* Directions for this task *
For the material below, output exactly the span from the line with "Definition mx_a_text : bytes" to the line with "Definition mx_Q (b", including both, and nothing besides.

* Data records *
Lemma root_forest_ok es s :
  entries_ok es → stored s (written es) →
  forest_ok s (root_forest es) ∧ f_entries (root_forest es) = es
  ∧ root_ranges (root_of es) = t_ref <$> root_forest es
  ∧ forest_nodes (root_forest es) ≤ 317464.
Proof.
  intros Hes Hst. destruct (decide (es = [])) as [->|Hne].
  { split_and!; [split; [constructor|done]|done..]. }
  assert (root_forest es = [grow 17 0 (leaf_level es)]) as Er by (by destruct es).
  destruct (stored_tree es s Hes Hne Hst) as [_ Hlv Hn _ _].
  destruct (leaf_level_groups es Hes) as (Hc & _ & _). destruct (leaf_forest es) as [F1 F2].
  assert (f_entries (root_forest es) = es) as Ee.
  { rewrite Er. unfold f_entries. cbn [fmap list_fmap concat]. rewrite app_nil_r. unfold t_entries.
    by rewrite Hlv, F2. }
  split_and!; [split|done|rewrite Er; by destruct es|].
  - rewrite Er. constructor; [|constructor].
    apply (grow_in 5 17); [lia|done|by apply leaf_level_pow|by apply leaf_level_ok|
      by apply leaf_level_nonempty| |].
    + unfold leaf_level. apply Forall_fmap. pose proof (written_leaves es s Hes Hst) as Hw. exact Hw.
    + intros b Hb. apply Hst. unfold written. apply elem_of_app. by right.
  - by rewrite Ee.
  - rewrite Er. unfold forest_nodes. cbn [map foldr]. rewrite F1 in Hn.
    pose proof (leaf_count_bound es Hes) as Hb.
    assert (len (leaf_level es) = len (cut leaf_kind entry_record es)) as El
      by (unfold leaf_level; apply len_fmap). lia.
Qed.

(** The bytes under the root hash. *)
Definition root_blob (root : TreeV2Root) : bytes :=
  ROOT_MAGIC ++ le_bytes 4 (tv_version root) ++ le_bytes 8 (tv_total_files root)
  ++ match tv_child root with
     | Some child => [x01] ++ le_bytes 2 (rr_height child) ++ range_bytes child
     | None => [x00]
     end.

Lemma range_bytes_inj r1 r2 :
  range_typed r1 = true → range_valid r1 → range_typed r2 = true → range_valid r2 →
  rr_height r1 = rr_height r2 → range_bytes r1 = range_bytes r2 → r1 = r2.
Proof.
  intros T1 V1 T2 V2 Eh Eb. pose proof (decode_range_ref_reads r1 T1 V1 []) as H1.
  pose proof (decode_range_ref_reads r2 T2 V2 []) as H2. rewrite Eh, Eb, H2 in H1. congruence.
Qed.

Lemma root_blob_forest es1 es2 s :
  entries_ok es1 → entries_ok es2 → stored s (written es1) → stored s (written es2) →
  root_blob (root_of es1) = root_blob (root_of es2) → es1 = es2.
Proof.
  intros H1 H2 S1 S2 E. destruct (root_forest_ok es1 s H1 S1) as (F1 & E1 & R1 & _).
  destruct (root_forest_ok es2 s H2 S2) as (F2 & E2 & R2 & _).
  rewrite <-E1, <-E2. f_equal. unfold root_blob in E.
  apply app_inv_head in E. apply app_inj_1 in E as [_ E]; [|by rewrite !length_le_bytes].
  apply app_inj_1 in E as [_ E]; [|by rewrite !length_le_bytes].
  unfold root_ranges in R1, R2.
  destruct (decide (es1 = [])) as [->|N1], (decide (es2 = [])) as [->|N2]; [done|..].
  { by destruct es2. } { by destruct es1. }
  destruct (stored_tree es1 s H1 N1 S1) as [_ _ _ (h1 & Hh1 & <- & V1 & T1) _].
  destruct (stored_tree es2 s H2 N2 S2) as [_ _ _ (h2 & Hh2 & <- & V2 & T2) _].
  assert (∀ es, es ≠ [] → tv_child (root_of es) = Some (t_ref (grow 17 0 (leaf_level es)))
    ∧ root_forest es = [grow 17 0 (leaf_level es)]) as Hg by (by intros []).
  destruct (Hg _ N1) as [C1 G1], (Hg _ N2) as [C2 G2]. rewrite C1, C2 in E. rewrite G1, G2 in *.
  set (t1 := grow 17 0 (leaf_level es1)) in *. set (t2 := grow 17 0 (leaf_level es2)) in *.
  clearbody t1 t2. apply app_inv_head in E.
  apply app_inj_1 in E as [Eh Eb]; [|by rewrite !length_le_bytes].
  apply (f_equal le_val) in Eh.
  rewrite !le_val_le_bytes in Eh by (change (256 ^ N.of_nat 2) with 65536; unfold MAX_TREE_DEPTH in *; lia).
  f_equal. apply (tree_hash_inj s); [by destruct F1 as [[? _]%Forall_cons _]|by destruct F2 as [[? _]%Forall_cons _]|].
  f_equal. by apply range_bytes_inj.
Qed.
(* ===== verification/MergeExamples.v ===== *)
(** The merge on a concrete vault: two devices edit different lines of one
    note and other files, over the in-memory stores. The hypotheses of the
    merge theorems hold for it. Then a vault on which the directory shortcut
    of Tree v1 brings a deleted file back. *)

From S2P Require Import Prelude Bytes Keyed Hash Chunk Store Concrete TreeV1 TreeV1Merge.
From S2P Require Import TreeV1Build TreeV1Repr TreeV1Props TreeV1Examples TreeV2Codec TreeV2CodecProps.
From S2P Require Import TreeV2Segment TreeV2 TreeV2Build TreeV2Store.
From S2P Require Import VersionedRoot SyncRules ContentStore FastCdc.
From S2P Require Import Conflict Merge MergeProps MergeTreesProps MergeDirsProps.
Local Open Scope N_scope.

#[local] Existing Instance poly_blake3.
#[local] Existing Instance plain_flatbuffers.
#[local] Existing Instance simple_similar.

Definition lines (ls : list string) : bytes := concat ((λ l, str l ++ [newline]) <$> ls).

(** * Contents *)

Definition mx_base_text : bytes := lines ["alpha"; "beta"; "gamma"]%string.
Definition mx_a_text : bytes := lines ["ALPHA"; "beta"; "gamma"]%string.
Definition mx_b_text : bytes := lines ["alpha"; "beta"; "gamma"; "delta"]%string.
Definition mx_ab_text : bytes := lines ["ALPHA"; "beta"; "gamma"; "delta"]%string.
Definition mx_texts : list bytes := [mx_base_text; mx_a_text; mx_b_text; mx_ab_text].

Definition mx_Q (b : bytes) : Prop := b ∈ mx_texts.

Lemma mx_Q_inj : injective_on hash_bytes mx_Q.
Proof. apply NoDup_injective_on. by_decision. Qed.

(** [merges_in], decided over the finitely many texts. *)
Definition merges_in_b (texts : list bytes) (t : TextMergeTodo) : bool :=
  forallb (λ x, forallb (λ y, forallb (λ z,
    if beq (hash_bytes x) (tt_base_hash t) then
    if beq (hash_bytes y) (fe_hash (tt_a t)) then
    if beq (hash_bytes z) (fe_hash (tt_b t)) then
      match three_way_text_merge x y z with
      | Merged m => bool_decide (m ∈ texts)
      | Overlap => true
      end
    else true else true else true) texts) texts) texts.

* Finished task *
Definition mx_a_text : bytes := lines ["ALPHA"; "beta"; "gamma"]%string.
Definition mx_b_text : bytes := lines ["alpha"; "beta"; "gamma"; "delta"]%string.
Definition mx_ab_text : bytes := lines ["ALPHA"; "beta"; "gamma"; "delta"]%string.
Definition mx_texts : list bytes := [mx_base_text; mx_a_text; mx_b_text; mx_ab_text].

Definition mx_Q (b : bytes) : Prop := b ∈ mx_texts.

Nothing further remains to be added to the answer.